Recorded data

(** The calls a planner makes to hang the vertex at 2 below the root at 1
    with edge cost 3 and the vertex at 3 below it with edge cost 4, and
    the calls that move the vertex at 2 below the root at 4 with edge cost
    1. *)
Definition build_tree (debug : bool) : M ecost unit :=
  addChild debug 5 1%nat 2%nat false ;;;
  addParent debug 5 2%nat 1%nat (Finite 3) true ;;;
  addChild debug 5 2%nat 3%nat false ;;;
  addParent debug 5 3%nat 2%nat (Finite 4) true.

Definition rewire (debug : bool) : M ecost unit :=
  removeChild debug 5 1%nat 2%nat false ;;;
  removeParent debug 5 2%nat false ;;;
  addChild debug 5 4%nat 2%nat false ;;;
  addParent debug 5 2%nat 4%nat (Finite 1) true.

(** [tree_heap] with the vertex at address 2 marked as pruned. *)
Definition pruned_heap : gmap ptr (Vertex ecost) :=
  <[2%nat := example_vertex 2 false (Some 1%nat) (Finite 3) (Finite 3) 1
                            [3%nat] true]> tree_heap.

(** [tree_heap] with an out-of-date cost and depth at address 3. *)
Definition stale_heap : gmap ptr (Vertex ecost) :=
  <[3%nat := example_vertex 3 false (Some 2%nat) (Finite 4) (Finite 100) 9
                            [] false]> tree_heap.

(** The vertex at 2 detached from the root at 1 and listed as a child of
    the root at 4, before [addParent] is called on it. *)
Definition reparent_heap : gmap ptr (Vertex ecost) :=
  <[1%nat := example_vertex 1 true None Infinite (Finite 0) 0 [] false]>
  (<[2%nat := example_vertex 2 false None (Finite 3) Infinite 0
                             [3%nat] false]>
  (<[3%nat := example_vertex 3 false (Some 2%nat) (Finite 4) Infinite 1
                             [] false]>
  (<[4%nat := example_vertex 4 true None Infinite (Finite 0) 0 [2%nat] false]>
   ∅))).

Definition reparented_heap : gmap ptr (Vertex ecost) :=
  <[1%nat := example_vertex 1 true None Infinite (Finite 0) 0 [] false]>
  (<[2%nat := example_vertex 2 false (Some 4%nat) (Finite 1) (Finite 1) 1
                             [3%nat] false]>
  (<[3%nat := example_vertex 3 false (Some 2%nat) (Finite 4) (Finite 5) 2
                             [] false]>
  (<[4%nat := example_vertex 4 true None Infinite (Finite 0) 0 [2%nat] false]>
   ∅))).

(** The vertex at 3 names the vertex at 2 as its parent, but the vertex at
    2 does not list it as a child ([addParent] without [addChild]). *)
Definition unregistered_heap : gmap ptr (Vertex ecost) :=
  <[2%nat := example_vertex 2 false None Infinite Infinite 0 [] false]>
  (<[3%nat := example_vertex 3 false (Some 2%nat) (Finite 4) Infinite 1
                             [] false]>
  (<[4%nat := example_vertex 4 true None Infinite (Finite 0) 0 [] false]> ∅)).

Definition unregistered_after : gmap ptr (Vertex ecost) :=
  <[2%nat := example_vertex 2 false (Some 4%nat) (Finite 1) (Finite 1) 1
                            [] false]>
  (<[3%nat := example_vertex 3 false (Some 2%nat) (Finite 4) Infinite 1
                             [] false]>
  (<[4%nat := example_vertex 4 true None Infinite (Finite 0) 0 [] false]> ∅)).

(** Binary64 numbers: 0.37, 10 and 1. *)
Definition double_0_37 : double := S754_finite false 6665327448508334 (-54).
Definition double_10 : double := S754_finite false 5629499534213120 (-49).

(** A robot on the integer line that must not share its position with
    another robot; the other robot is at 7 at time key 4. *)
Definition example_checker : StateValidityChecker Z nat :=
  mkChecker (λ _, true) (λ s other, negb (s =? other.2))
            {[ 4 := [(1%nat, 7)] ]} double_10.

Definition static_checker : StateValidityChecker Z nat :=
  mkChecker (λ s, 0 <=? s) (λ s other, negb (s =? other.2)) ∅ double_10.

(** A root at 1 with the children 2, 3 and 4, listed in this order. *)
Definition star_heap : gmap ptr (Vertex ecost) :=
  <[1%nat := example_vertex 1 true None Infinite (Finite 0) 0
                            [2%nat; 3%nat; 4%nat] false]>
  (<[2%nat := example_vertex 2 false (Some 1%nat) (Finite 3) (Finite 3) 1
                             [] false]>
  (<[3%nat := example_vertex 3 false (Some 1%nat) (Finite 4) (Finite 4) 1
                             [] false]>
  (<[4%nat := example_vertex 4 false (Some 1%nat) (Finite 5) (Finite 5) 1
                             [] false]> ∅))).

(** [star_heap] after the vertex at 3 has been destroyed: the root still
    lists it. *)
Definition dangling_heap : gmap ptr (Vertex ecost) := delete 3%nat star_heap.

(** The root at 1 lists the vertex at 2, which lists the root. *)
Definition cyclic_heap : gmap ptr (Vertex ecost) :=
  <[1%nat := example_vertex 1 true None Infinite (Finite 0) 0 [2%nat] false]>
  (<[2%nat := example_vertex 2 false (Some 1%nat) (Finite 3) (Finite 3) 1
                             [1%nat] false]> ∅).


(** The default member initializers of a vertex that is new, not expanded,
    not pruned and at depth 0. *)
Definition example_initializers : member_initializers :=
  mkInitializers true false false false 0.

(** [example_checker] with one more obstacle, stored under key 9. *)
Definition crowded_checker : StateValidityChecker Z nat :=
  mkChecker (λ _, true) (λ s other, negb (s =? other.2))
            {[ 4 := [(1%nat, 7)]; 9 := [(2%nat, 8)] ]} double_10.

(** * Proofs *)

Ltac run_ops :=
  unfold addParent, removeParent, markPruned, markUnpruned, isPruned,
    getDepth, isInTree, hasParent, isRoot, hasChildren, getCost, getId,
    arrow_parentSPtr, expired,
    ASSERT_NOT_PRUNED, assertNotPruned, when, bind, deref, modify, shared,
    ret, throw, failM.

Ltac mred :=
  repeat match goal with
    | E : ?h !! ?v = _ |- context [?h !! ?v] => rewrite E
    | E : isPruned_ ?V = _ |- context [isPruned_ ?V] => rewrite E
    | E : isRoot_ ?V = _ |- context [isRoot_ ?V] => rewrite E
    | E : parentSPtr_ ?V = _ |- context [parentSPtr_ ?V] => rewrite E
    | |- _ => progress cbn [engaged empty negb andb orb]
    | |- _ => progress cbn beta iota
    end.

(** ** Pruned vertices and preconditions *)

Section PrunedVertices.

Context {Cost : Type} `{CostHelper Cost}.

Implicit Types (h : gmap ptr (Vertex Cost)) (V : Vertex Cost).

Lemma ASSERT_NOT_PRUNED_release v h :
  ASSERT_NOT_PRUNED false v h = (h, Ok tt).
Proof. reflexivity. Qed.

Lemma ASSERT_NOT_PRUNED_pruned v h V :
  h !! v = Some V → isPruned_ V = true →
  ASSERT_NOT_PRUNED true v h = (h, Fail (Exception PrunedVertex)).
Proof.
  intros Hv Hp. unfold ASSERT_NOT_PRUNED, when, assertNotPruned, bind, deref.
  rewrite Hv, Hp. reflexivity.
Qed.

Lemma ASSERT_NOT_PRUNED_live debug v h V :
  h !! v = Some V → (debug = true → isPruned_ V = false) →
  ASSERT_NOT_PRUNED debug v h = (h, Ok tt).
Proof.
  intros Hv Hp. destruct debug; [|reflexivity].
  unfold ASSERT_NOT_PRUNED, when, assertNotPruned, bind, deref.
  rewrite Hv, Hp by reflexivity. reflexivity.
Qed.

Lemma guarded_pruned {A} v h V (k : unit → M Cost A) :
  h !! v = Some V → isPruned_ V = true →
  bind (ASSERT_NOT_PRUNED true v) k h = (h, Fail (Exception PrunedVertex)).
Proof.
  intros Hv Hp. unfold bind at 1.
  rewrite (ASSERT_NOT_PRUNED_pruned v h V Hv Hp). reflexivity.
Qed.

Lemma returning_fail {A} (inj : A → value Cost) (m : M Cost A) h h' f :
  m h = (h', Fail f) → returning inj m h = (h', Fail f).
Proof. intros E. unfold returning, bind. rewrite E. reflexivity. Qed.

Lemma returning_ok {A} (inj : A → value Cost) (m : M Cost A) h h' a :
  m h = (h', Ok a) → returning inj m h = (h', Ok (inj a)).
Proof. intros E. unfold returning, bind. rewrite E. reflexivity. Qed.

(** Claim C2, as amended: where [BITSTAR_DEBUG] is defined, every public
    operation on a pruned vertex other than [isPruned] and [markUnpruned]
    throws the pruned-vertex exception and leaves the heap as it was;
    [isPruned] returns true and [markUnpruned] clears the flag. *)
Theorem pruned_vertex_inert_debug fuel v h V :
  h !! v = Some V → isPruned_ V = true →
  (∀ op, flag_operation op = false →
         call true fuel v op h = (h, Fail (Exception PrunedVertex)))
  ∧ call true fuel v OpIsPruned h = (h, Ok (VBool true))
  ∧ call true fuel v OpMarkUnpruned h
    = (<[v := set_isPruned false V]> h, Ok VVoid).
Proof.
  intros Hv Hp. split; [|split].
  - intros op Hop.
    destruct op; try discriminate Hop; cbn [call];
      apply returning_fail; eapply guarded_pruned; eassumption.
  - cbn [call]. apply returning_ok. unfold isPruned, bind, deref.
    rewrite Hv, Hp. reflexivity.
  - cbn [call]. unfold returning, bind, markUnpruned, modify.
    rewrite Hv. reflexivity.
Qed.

* TASK ITEM: Look above for the line with "bind (ASSERT_NOT_PRUNED true" and the line with "throws the pruned-vertex"; transcribe both and all lines in between, exactly, and nothing else.

* RESULT:
  bind (ASSERT_NOT_PRUNED true v) k h = (h, Fail (Exception PrunedVertex)).
Proof.
  intros Hv Hp. unfold bind at 1.
  rewrite (ASSERT_NOT_PRUNED_pruned v h V Hv Hp). reflexivity.
Qed.

Lemma returning_fail {A} (inj : A → value Cost) (m : M Cost A) h h' f :
  m h = (h', Fail f) → returning inj m h = (h', Fail f).
Proof. intros E. unfold returning, bind. rewrite E. reflexivity. Qed.

Lemma returning_ok {A} (inj : A → value Cost) (m : M Cost A) h h' a :
  m h = (h', Ok a) → returning inj m h = (h', Ok (inj a)).
Proof. intros E. unfold returning, bind. rewrite E. reflexivity. Qed.

(** Claim C2, as amended: where [BITSTAR_DEBUG] is defined, every public
    operation on a pruned vertex other than [isPruned] and [markUnpruned]
    throws the pruned-vertex exception and leaves the heap as it was;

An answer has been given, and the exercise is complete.